* Semi-conductor sector leads losses * Weak U.S. durable goods orders hit risk sentiment * Market cautious on developments in Yemen; oil firms gain * Many investors remain optimistic over Japan’s economic outlook By Hideyuki Sano TOKYO, March 26 (Reuters) – Japan’s Nikkei share average dropped on Thursday as investors sold semi-conductor and other hi-tech shares after their U.S. peers were sold off sharply following soft U.S. economic data.
News that Saudi Arabia and Gulf Arab countries had launched military operations in Yemen to beat back Shi’ite militia forces also dampened the mood, although it benefited oil shares as oil prices rose.
The Nikkei fell 1.4 percent to 19,471.12, its biggest fall in 10 weeks, slipping from a 15-year high of 19.778.60 touched on Monday.
Among semi-conductor shares, Sumco fell 5.2 percent and Tokyo Electron 5.8 percent in reaction to the heavy losses in U.S. counterparts.
Other high-tech shares also fell, with Fujitsu shedding 3.1 percent and Sony dropping 3.3 percent.
The broader Topix fell 1.5 percent and the JPX-Nikkei Index 400 dropped 1.4 percent.
Sentiment was hurt by data showing spending on U.S. durable goods fell for the sixth straight month in February. Exports to the United States have been one of the brightest spots for the Japanese economy.
The military intervention in Yemen also hurt risk appetite, some market players said.
“It is becoming like a proxy war between Sunnis and Shi’ites so it is a source of concern … Given the weakness in U.S. share markets overnight, this might be used as a reason to sell shares,” said Norihiro Fujito, a senior investment analyst at Mitsubishi UFJ Morgan Stanley Securities.
Shippers fell 2.6 percent, the worst performance among the Tokyo Stock Exchange’s 33 industry subindexes, because of growing worries about the safety of sea routes near the Red Sea.
In contrast, oil company shares gained 1.0 percent as oil prices jumped more than 3 percent.
Some analysts noted signs that foreign speculators such as hedge funds were starting to sell Japanese shares, which have outperformed many markets this quarter.
“Those agile players are starting to take profits. That is a change you need to pay attention to. When they start to sell, they could sell 2-3 trillion yen and bring down the Nikkei by 2,000 points,” Fujito said.
On the whole, however, market players say the mood is resilient after an 11 percent gain in the Nikkei this quarter, which would be the biggest quarterly rise since late 2013 if sustained.
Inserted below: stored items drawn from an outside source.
(** X24. [create_snapshot] sends one request, the creation on the disk
    in its zone, and makes the handle of the name asked for, the zone of
    the disk and the name of the operation in the answer. When the answer
    has no name it raises, the request having been sent. *)
Theorem create_snapshot_handle (disk : GoogleDiskIdentifier)
    (snapshot_name snapshot_description : string) (w : session P)
    (operation : json) :
  fst (mutate A gcloud (creation disk snapshot_name snapshot_description)
         (backend w)) = Returned operation ->
  create_snapshot P A ctx disk snapshot_name snapshot_description w =
  (match jgetitem operation "name" with
   | Ok operation_name =>
       Ok {[ "snapshot_name" := JStr snapshot_name;
             "zone" := JStr (zone disk);
             "operation_name" := operation_name ]}
   | Raise e => Raise e
   end,
   Build_session P
     (snd (mutate A gcloud (creation disk snapshot_name snapshot_description)
             (backend w)))
     (exchanges w ++
      [Mutated (creation disk snapshot_name snapshot_description)
         (Returned operation)])).
Proof. apply create_snapshot_steps. Qed.

(** X25. [create_snapshot] and [get_snapshot_status] compose. When the
    operation in the answer is called [n], the handle returned is the one
    of three keys: the snapshot name asked for, the zone of the disk and
    the operation name [n]. The first request of a status check on that
    handle is the read of operation [n] in the zone of the disk, and when
    that read reports DONE the check sends one more request, the read of
    the snapshot of the name asked for. *)
Theorem create_then_poll (disk : GoogleDiskIdentifier)
    (snapshot_name snapshot_description : string) (w : session P)
    (operation : json) (n : string)
    (t : list (request * outcome json)) :
  fst (mutate A gcloud (creation disk snapshot_name snapshot_description)
         (backend w)) = Returned operation ->
  jgetitem operation "name" = Ok (JStr n) ->
  let handle : gmap string string :=
    {[ "snapshot_name" := snapshot_name; "zone" := zone disk;
       "operation_name" := n ]} in
  let created :=
    create_snapshot P A ctx disk snapshot_name snapshot_description w in
  let started := Build_world P (backend (snd created)) t in
  let operation_read := ZoneOperationsGet project (zone disk) n in
  let snapshot_read := SnapshotsGet snapshot_name project in
  let o1 := execute P gcloud operation_read (backend (snd created)) in
  let o2 := execute P gcloud snapshot_read (snd o1) in
  fst created = Ok (JStr <$> handle) /\
  (handle !! "snapshot_name" = Some snapshot_name /\
   handle !! "zone" = Some (zone disk) /\
   handle !! "operation_name" = Some n /\
   dom handle = {[ "snapshot_name"; "zone"; "operation_name" ]}) /\
  (exists rest,
     trace (snd (get_snapshot_status P ctx handle started))
     = (t ++ (operation_read, fst o1) :: rest)%list) /\
  (operation_status P gcloud project (zone disk) n started
   = Ok (JStr "DONE") ->
   trace (snd (get_snapshot_status P ctx handle started))
   = (t ++ [(operation_read, fst o1); (snapshot_read, fst o2)])%list).
Proof.
  intros Hsent Hname. cbv zeta.
  rewrite (create_snapshot_steps disk snapshot_name snapshot_description w
             operation Hsent), Hname.
  cbn [fst snd backend].
  generalize (snd (mutate A gcloud
                     (creation disk snapshot_name snapshot_description)
                     (backend w))). intros s1.
  set (handle := ({[ "snapshot_name" := snapshot_name; "zone" := zone disk;
                     "operation_name" := n ]} : gmap string string)).
  assert (Hsnapshot : handle !! "snapshot_name" = Some snapshot_name)
    by apply lookup_insert_eq.
  assert (Hzone : handle !! "zone" = Some (zone disk)).
  { unfold handle. rewrite lookup_insert_ne by done. apply lookup_insert_eq. }
  assert (Hoperation : handle !! "operation_name" = Some n).
  { unfold handle. rewrite !lookup_insert_ne by done.
    apply lookup_singleton_eq. }
  split; [|split; [|split]].
  - unfold handle. by rewrite !fmap_insert, map_fmap_singleton.
  - by repeat split.
  - rewrite (poll_steps P ctx handle gcloud project (zone disk) n
               snapshot_name client_built project_set Hzone Hoperation
               Hsnapshot).
    cbv zeta. cbn [service trace].
    destruct (operation_status _ _ _ _ _ _) as [st|e];
      [destruct (eq_str st "DONE")|]; cbn [snd trace].
    + rewrite <- app_assoc. by eexists.
    + by exists [].
    + by exists [].
  - intros Hdone.
    rewrite (poll_steps P ctx handle gcloud project (zone disk) n
               snapshot_name client_built project_set Hzone Hoperation
               Hsnapshot).
    cbv zeta. rewrite Hdone. cbn [eq_str]. rewrite String.eqb_refl.
    cbn [snd trace service]. by rewrite <- app_assoc.
Qed.
End Mutations.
The market has been supported by hopes of buying from Japanese public investors, such as the Government Pension Investment Fund, which have been allocating more money to stocks under the auspices of Prime Minister Shinzo Abe.
Hopes that a rise in wages could boost long-dormant domestic consumption are underpinning the market.
“The big change is that until fairly recently, a lot of foreign investors were very sceptical about Abenomics and about the Japanese macroeconomic situation,” said Richard Dingemans, CEO at Pelargos Capital, based in The Hague, the Netherlands.
“But with a bit more lasting impact of Abenomics, and also the push from Abe-san himself for better corporate governance, increasing the returns of companies, companies are getting more profitable and that will also enable them to pay higher wages,” he said.